What to produce: Output all of the material exactly; leave out no line.

Data provided:
(* ===== verification/StoreGc.v ===== *)
(** * Garbage collection keeps what is reachable

    The safety of [garbage_collect] for every failure and every crash. *)

From S2P Require Import Prelude RustStr Utf8 ByteOrder ManagedPath ProtocolError Sha256 StoreCodec HexText StoreIdentity StoreRecords StoreFs FsFacts Store StoreFrame StoreVerify.

#[local] Arguments bs : simpl never.
#[local] Arguments len : simpl never.

Section collection.
Context {sha : Sha2} {hex : Hex} {text : StdText}.
Implicit Types self : Store.

Definition lease_place (self : Store) (id : Digest) : location := dir self LEASES ++ [lease_filename id].

(** What collection leaves alone while [id] is reachable: its directory, the file that
    its leases lock, and every entry of these directories. *)
Definition KEPT_AREAS : list bytes := [STAGING; ALIASES; RETAINED; INSTANCES].
Definition spared (self : Store) (id : Digest) (r : location) : Prop :=
  r = generation_place self id ∨ r = lease_place self id ∨
  ∃ area name, area ∈ KEPT_AREAS ∧ r = dir self area ++ [name].

(** Somebody holds a shared lock on the lease file of the generation. *)
Definition leased (self : Store) (id : Digest) (w : world) : Prop :=
  ∃ n, node_at (lease_place self id) w = Some n ∧ (ino (status n), Shared) ∈ locks w.

Lemma spared_outside self id area name :
  area ∉ KEPT_AREAS → (area, name) ≠ (GENERATIONS, generation_name id) →
  (area, name) ≠ (LEASES, lease_filename id) →
  ∀ r, spared self id r → outside r (dir self area) name.
Proof.
  intros Ha Hg Hl r [->|[->|(area' & name' & Ha' & ->)]]; [by apply outside_entry..|].
  apply outside_entry. intros [= -> ->]. done.
Qed.
Lemma not_kept area : area ∈ [GENERATIONS; LEASES; LOCKS; DERIVATIONS] → area ∉ KEPT_AREAS.
Proof.
  intros H Hk. revert area H Hk. rewrite <- Forall_forall. apply (bool_decide_unpack _). vm_compute. exact I.
Qed.

Abbreviation keeps self id := (frame (spared self id) (λ _, True)).

Lemma leased_kept self id w w' : keeps self id w w' → leased self id w → leased self id w'.
Proof. intros (Hn & Hl & _) (n & Hp & Hh). exists n. rewrite Hn by (by right; left). split; [done|]. by apply Hl. Qed.

Context {hex_laws : HexLaws}.

Lemma lease_filename_inj id id' : lease_filename id = lease_filename id' → id = id'.
Proof. intros H%app_inv_tail. by eapply id_to_string_inj. Qed.

(** The collection of another generation. *)
Lemma steps_collect_other self id id' roots report :
  id' ≠ id → steps (keeps self id) (collect_candidate self roots report id').
Proof.
  intros Hne.
  assert (∀ area, area ∈ [GENERATIONS; LEASES; LOCKS; DERIVATIONS] → area ∉ KEPT_AREAS) as Hk by apply not_kept.
  assert (∀ s r, spared self id r → outside r (dir self LEASES) (FIXED_TEMP_PREFIX ++ s)) as Htemp.
  { intros s. apply spared_outside; [apply Hk; set_solver|done..]. }
  assert (∀ r, spared self id r → outside r (dir self LEASES) (lease_filename id')) as Hlease.
  { apply spared_outside; [apply Hk; set_solver|done|]. intros [_ ?%lease_filename_inj]%pair_equal_spec. done. }
  assert (∀ r, spared self id r → outside r (dir self GENERATIONS) (generation_name id')) as Hgen.
  { apply spared_outside; [apply Hk; set_solver| |done]. intros [_ ?%id_to_string_inj]%pair_equal_spec. done. }
  assert (∀ name r, spared self id r → outside r (dir self LOCKS) name)
    by (intros name; apply spared_outside; [apply Hk; set_solver|done..]).
  assert (∀ name r, spared self id r → outside r (dir self DERIVATIONS) name)
    by (intros name; apply spared_outside; [apply Hk; set_solver|done..]).
  unfold collect_candidate, collect_unleased.
  steps_by ltac:(first [solve [eauto with steps]
                       | apply steps_guarded; [by left|] | apply steps_holding; [by left|]]).
Qed.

Answer:
(* ===== verification/StoreGc.v ===== *)
(** * Garbage collection keeps what is reachable

    The safety of [garbage_collect] for every failure and every crash. *)

From S2P Require Import Prelude RustStr Utf8 ByteOrder ManagedPath ProtocolError Sha256 StoreCodec HexText StoreIdentity StoreRecords StoreFs FsFacts Store StoreFrame StoreVerify.

#[local] Arguments bs : simpl never.
#[local] Arguments len : simpl never.

Section collection.
Context {sha : Sha2} {hex : Hex} {text : StdText}.
Implicit Types self : Store.

Definition lease_place (self : Store) (id : Digest) : location := dir self LEASES ++ [lease_filename id].

(** What collection leaves alone while [id] is reachable: its directory, the file that
    its leases lock, and every entry of these directories. *)
Definition KEPT_AREAS : list bytes := [STAGING; ALIASES; RETAINED; INSTANCES].
Definition spared (self : Store) (id : Digest) (r : location) : Prop :=
  r = generation_place self id ∨ r = lease_place self id ∨
  ∃ area name, area ∈ KEPT_AREAS ∧ r = dir self area ++ [name].

(** Somebody holds a shared lock on the lease file of the generation. *)
Definition leased (self : Store) (id : Digest) (w : world) : Prop :=
  ∃ n, node_at (lease_place self id) w = Some n ∧ (ino (status n), Shared) ∈ locks w.

Lemma spared_outside self id area name :
  area ∉ KEPT_AREAS → (area, name) ≠ (GENERATIONS, generation_name id) →
  (area, name) ≠ (LEASES, lease_filename id) →
  ∀ r, spared self id r → outside r (dir self area) name.
Proof.
  intros Ha Hg Hl r [->|[->|(area' & name' & Ha' & ->)]]; [by apply outside_entry..|].
  apply outside_entry. intros [= -> ->]. done.
Qed.
Lemma not_kept area : area ∈ [GENERATIONS; LEASES; LOCKS; DERIVATIONS] → area ∉ KEPT_AREAS.
Proof.
  intros H Hk. revert area H Hk. rewrite <- Forall_forall. apply (bool_decide_unpack _). vm_compute. exact I.
Qed.

Abbreviation keeps self id := (frame (spared self id) (λ _, True)).

Lemma leased_kept self id w w' : keeps self id w w' → leased self id w → leased self id w'.
Proof. intros (Hn & Hl & _) (n & Hp & Hh). exists n. rewrite Hn by (by right; left). split; [done|]. by apply Hl. Qed.

Context {hex_laws : HexLaws}.

Lemma lease_filename_inj id id' : lease_filename id = lease_filename id' → id = id'.
Proof. intros H%app_inv_tail. by eapply id_to_string_inj. Qed.

(** The collection of another generation. *)
Lemma steps_collect_other self id id' roots report :
  id' ≠ id → steps (keeps self id) (collect_candidate self roots report id').
Proof.
  intros Hne.
  assert (∀ area, area ∈ [GENERATIONS; LEASES; LOCKS; DERIVATIONS] → area ∉ KEPT_AREAS) as Hk by apply not_kept.
  assert (∀ s r, spared self id r → outside r (dir self LEASES) (FIXED_TEMP_PREFIX ++ s)) as Htemp.
  { intros s. apply spared_outside; [apply Hk; set_solver|done..]. }
  assert (∀ r, spared self id r → outside r (dir self LEASES) (lease_filename id')) as Hlease.
  { apply spared_outside; [apply Hk; set_solver|done|]. intros [_ ?%lease_filename_inj]%pair_equal_spec. done. }
  assert (∀ r, spared self id r → outside r (dir self GENERATIONS) (generation_name id')) as Hgen.
  { apply spared_outside; [apply Hk; set_solver| |done]. intros [_ ?%id_to_string_inj]%pair_equal_spec. done. }
  assert (∀ name r, spared self id r → outside r (dir self LOCKS) name)
    by (intros name; apply spared_outside; [apply Hk; set_solver|done..]).
  assert (∀ name r, spared self id r → outside r (dir self DERIVATIONS) name)
    by (intros name; apply spared_outside; [apply Hk; set_solver|done..]).
  unfold collect_candidate, collect_unleased.
  steps_by ltac:(first [solve [eauto with steps]
                       | apply steps_guarded; [by left|] | apply steps_holding; [by left|]]).
Qed.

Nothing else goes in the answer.